Candomblè is a religion that originated in Brazil by enslaved Africans who were making an attempt to recreate their culture despite being on the other side of the ocean. The orixás are gods that are the spiritual beings of the Yoruba; they are connected in Africa with geographical features, extended families, towns, and the Yoruba subgroups dominant in those towns. They believed that Candomblè provided a foundation for a new social organization that would replace the systems destroyed by slavery. However, the Portuguese would not allow the enslaved Africans to worship their own deities, furthermore forcing them to participate in the worshiping of the Catholic saints. Brazil ended slavery in 1888, which was much later than the United States in 1863. Despite being abolished in 1808, the transatlantic slave trade lasted in Brazil until 1851, thus allowing new African influences to continue to enter the Brazilian society. Afro-Brazilians were able to preserve their African religion with influence from Catholicism. It had many saints, costumes, processions, as well as rituals; allowing Afro-Brazilians to have a much more affable disguise for African beliefs and practices. Therefore, the Yoruba learned the names and characteristics of these saints, and figured out the similarities between the saints and their Orixás. This resulted in the Yoruba’s being able to establish uniformity between their orixás and the saints, thus allowing them to be able to use the saints as camouflage their own spiritual beings. The Orixá Omolu, the god of smallpox and other diseases, was referred to the Leper, St. Lazarus (“What is Candomblè” 1-3). The orixá that I will be discussing is the deity Omolu. I will be discussing one of the stories of Omolu, descriptions, and dance movements, as well as, attire.

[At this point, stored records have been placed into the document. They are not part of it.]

(* ===== verification/Dind.v ===== *)
(** * The policy of Docker-in-Docker (network/authz/dind.ts)

    Containers started inside a session get a policy of their own: the scopes of
    `docker.networkScopes`, with "deny" outside of them, and nobody to ask. *)
From S2P Require Import Prelude JsString Json Containment AuthzTypes Pattern Relation Selection.
From S2P Require Import Semantics MatchLaws Targets Specificity AuthzConfig Witness Validate.
From S2P Require Import Compile CompileLaws Resolve Decide Samples ResolveLaws DecideLaws.

#[export] Instance IndeterminateAction_eq_dec : EqDecision IndeterminateAction.
Proof. solve_decision. Defined.

(** The members of a profile the function reads. *)
Record DindProfile : Type := {
  dp_secrets : option (list (string * SecretConfig));
  dp_mask : option MaskConfig;
  (** `docker.networkScopes` *)
  dp_networkScopes : option (list (string * ScopeConfig));
}.

(** `text.replaceAll(p, by)` for a non-empty [p]; [skip] characters of an occurrence
    are still to be read. *)
Fixpoint replaceAll (p by_ : string) (skip : nat) (text : string) : string :=
  match text with
  | EmptyString => ""
  | String c rest =>
      match skip with
      | S skip => replaceAll p by_ skip rest
      | 0 =>
          if String.prefix p text
          then by_ +:+ replaceAll p by_ (slen p - 1) rest
          else String c (replaceAll p by_ 0 rest)
      end
  end.

(** `rejectReview`, on a value that is "review" or not. *)
Definition rejectReview (is_review : bool) (field : string) : list Diagnostic :=
  if is_review
  then [error (ids ["docker.networkScopes."; field; ": review is not supported for DinD"])]
  else [].

Definition reject_rule (name : string) (entry : string * RuleConfig) : list Diagnostic :=
  let rule := entry.2 in
  let prefix := name +:+ ".rules." +:+ entry.1 in
  rejectReview (bool_decide (rc_onMatch rule = Review)) (prefix +:+ ".onMatch") ++
  rejectReview (bool_decide (rc_onIndeterminate rule = Some IndReview)) (prefix +:+ ".onIndeterminate") ++
  concat (imap (λ index expect,
    rejectReview (bool_decide (ex_onViolation expect = Some VioReview))
      (prefix +:+ ".expect[" +:+ nat_to_string index +:+ "].onViolation"))
    (default [] (rc_expect rule))).

Definition reject_scope (entry : string * ScopeConfig) : list Diagnostic :=
  rejectReview (bool_decide (so_fallback entry.2 = Some Review)) (entry.1 +:+ ".fallback") ++
  flat_map (reject_rule entry.1) (default [] (so_rules entry.2)).

Definition dind_config (profile : DindProfile) : AuthzConfig := {|
  ac_secrets := dp_secrets profile; ac_mask := dp_mask profile;
  ac_network := {| nc_scopes := default [] (dp_networkScopes profile);
                   nc_fallback := Some NetDeny; nc_defaults := None |} |}.

Definition reworded (diagnostic : Diagnostic) : Diagnostic := {|
  d_severity := d_severity diagnostic;
  d_message := "docker.networkScopes: " +:+
    replaceAll "network.defaults.secrets" "docker.networkScopes.<scope>.secrets" 0
      (d_message diagnostic) |}.

Definition resolveDindAuthzConfig (profile : DindProfile) : option ResolveOutcome :=
  let diagnostics := flat_map reject_scope (default [] (dp_networkScopes profile)) in
  result ← resolveAuthzConfig (dind_config profile);
  Some {| ro_document := if (0 <? length diagnostics)%nat then None else ro_document result;
          ro_diagnostics := diagnostics ++ map reworded (ro_diagnostics result) |}.

(** ** No "review" is left *)

Lemma rejectReview_nil b field : rejectReview b field = [] → b = false.
Proof. by destruct b. Qed.

Lemma flat_map_nil {A B} (f : A → list B) l : flat_map f l = [] → ∀ x, In x l → f x = [].
Proof.
  induction l as [|a l IH]; [done|]. cbn. intros [Ha Hl]%app_eq_nil x [<-|Hx]; auto.
Qed.

Lemma concat_nil {A} (l : list (list A)) : concat l = [] → ∀ x, In x l → x = [].
Proof. rewrite <- (map_id l) at 1. rewrite <- flat_map_concat_map. apply flat_map_nil. Qed.

Lemma reject_rule_nil name entry : reject_rule name entry = [] →
  rc_onMatch entry.2 ≠ Review ∧ rc_onIndeterminate entry.2 ≠ Some IndReview ∧
  ∀ e, In e (default [] (rc_expect entry.2)) → ex_onViolation e ≠ Some VioReview.
Proof.
  unfold reject_rule. intros [Hm [Hi He]%app_eq_nil]%app_eq_nil.
  apply rejectReview_nil, bool_decide_eq_false in Hm, Hi. split_and!; [done|done|].
  intros e [i Hin]%list_elem_of_In%list_elem_of_lookup.
  refine (bool_decide_eq_false_1 _ (rejectReview_nil _ _ (concat_nil _ He _ _))).
  apply list_elem_of_In, list_elem_of_lookup. exists i. by rewrite list_lookup_imap, Hin.
Qed.

(** C39.  Nobody is asked on behalf of Docker-in-Docker: a document of DinD never
    decides "review", none of the expectations it hands to the proxy asks for a
    review, and an address outside of its scopes is denied. *)
Theorem dind_never_reviews profile outcome document address request leaf d
    (Hresolve : resolveDindAuthzConfig profile = Some outcome)
    (Hdocument : ro_document outcome = Some document)
    (Hdecide : decide_with document address request leaf = Some d) :
  dec_action d ≠ Review ∧ (∀ e, In e (dec_expect d) → re_onViolation e ≠ VioReview) ∧
  (selectScope document address = None → dec_action d = Deny).
Proof.
  unfold resolveDindAuthzConfig in Hresolve.
  destruct (resolveAuthzConfig (dind_config profile)) as [result|] eqn:Er; [|done]. cbn in Hresolve.
  injection Hresolve as <-. cbn in Hdocument.
  destruct (flat_map reject_scope _) as [|? ?] eqn:Ed; [|done]. cbn in Hdocument.
  pose proof (flat_map_nil _ _ Ed) as Hnone.
  destruct (document_scopes _ _ _ Er Hdocument) as (compiled0 & _ & _ & _ & _ & Horig & _ & _ & _ & Hfall).
  assert (∀ s, In s (doc_scopes document) → rs_fallback s ≠ Review) as Hfallback.
  { intros s Hs. destruct (Horig s Hs) as (entry & c & Ho).
    pose proof (Hnone entry (origin_entry _ _ _ _ _ Ho)) as [Hf _]%app_eq_nil.
    apply rejectReview_nil, bool_decide_eq_false in Hf.
    pose proof (origin_resolved _ _ _ _ _ Ho) as Hr. unfold resolveScope in Hr.
    destruct (precedenceCycle _ _); [done|]. injection Hr as <-. cbn.
    rewrite (scope_config _ _ _ (origin_compiled _ _ _ _ _ Ho)). by destruct (so_fallback entry.2) as [[]|]. }
  assert (∀ s r, In s (doc_scopes document) → In r (rs_rules s) →
    rr_onMatch r ≠ Review ∧ rr_onIndeterminate r = IndDeny ∧
    ∀ e, In e (rr_expect r) → re_onViolation e ≠ VioReview) as Hrules.
  { intros s r Hs Hr.
    destruct (document_rule_origin _ _ _ _ _ Er Hdocument Hs Hr)
      as (compiled & entry & c & i & rule & edges & e & _ & _ & Ho & _ & He & Hrc & ->).
    pose proof (Hnone entry (origin_entry _ _ _ _ _ Ho)) as [_ Hrs]%app_eq_nil.
    pose proof (flat_map_nil _ _ Hrs e He) as (Hm & Hi & Hx)%reject_rule_nil.
    cbn. rewrite (rule_config _ _ _ _ _ _ _ Hrc). split_and!; [done| |].
    - by destruct (rc_onIndeterminate e.2) as [[]|].
    - intros re (x & <- & Hin)%in_map_iff. specialize (Hx x Hin). cbn.
      by destruct (ex_onViolation x) as [[]|]. }
  destruct (decide_with_cases _ _ _ _ _ Hdecide) as [E Ht|E Ht|s E Ht Hw|s rules d E Ht Hord Hout];
    cbn; [by split_and!| |by split_and!|].
  { rewrite Hfall. by split_and!. }
  pose proof (selectScope_In _ _ _ _ E) as [[Hs _]|]; [|done]. rewrite E.
  destruct Hout as [b r a -> _ _|b r a -> _ _|_]; cbn; [..|by split_and!; auto].
  all: assert (In r (rs_rules s)) as Hr
    by (eapply filter_In, (orderedCandidates_In _ _ _ Hord), in_elt).
  all: destruct (Hrules s r Hs Hr) as (Hm & Hi & Hx); rewrite ?Hi; by split_and!.
Qed.

(** The registry of container images, for pulls only. *)
Definition pull_scope : ScopeConfig := {|
  so_targets := ["registry.example.com:443"]; so_fallback := None; so_webSocket := None;
  so_limits := None; so_secrets := None; so_inject := None; so_audit := None;
  so_rules := Some [("pull", {|
    rc_match := {| m_methods := Some ["GET"; "HEAD"]; m_paths := ["/v2/**"]; m_captures := None;
                   m_body := None |};
    rc_onMatch := Allow; rc_onIndeterminate := None;
    rc_expect := Some [{| ex_shape := EmptyBody; ex_onViolation := None |}]; rc_limits := None;
    rc_secrets := None; rc_inject := None; rc_audit := None; rc_overrides := None |})] |}.

Definition dind_profile (scope : ScopeConfig) : DindProfile :=
  {| dp_secrets := None; dp_mask := None; dp_networkScopes := Some [("registry", scope)] |}.

Definition dind_outcome : ResolveOutcome := Eval vm_compute in
  default no_outcome (resolveDindAuthzConfig (dind_profile pull_scope)).
Definition dind_document : ResolvedDocument := Eval vm_compute in
  default no_document (ro_document dind_outcome).

Definition dind_decision (method host : string) : option Decision :=
  decide_with dind_document {| ta_host := host; ta_port := 443 |}
    (sample_request method "/v2/library/alpine/manifests/latest" BodyEmpty) (λ _, Some TTrue).

(** Pulls are allowed, pushes and other hosts are denied. *)
Example dind_pull :
  dec_action <$> dind_decision "GET" "registry.example.com" = Some Allow ∧
  dec_action <$> dind_decision "POST" "registry.example.com" = Some Deny ∧
  dec_action <$> dind_decision "GET" "api.anthropic.com" = Some Deny.
Proof. vm_compute. repeat split. Qed.

(** A scope that falls back to "review" has no document. *)
Example dind_refuses_review :
  ro_document <$> resolveDindAuthzConfig (dind_profile {|
    so_targets := ["registry.example.com:443"]; so_fallback := Some Review; so_webSocket := None;
    so_limits := None; so_secrets := None; so_inject := None; so_audit := None;
    so_rules := None |}) = Some None.
Proof. vm_compute. reflexivity. Qed.

Lemma dind_never_reviews_witness :
  ∃ d, dind_decision "GET" "registry.example.com" = Some d ∧ dec_action d ≠ Review.
Proof.
  destruct (dind_decision "GET" "registry.example.com") as [d|] eqn:Ed; [|vm_compute in Ed; discriminate].
  exists d. split; [reflexivity|].
  exact (proj1 (dind_never_reviews (dind_profile pull_scope) dind_outcome dind_document
    {| ta_host := "registry.example.com"; ta_port := 443 |}
    (sample_request "GET" "/v2/library/alpine/manifests/latest" BodyEmpty) (λ _, Some TTrue) d
    ltac:(vm_compute; reflexivity) ltac:(vm_compute; reflexivity) Ed)).
Defined.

Omolu was one of the two children from Naña, the other being Oxumaré. He was the first born, at a young age he contracted the smallpox disease. So Naña left him in a basket that was close to the shore side, due to the fact that she could not cure him. However Iemanjá, the orixá of the ocean, noticed him covered in crabs as she was passing by; in which, the crabs were engulfing him. She picked him up and raised him in the sea, despite the fact that he was sick. Iemanjá stitched a hood for him that was made out of palha da costa, also known as raffia fiber, so that his abnormalities would not show; considering, he had unpleasantly deformed skin and small pox scars. Since Omolu was raised away, he became studious and demonstrated that he was very knowledgeable. After noticing how educated he was on human nature and human diseases, Iemanjá suggested that Omolu overcome his differences with his real mother Naña. Iemanjá then leaves the water with Omolu, so she can go to land to present Omolu to Naña. In which, there was a reunion between Omolu and his mother. Omolu became known as the master of land or the owner of land, since he had inherited a vast knowledge of soil from Naña. From the axé he acquired from Naña as the owner of the soil and Iemanjá as the owner of the ocean, he became a counseling doctor; who is the one that knows how to avoid evil (Voeks 79-80).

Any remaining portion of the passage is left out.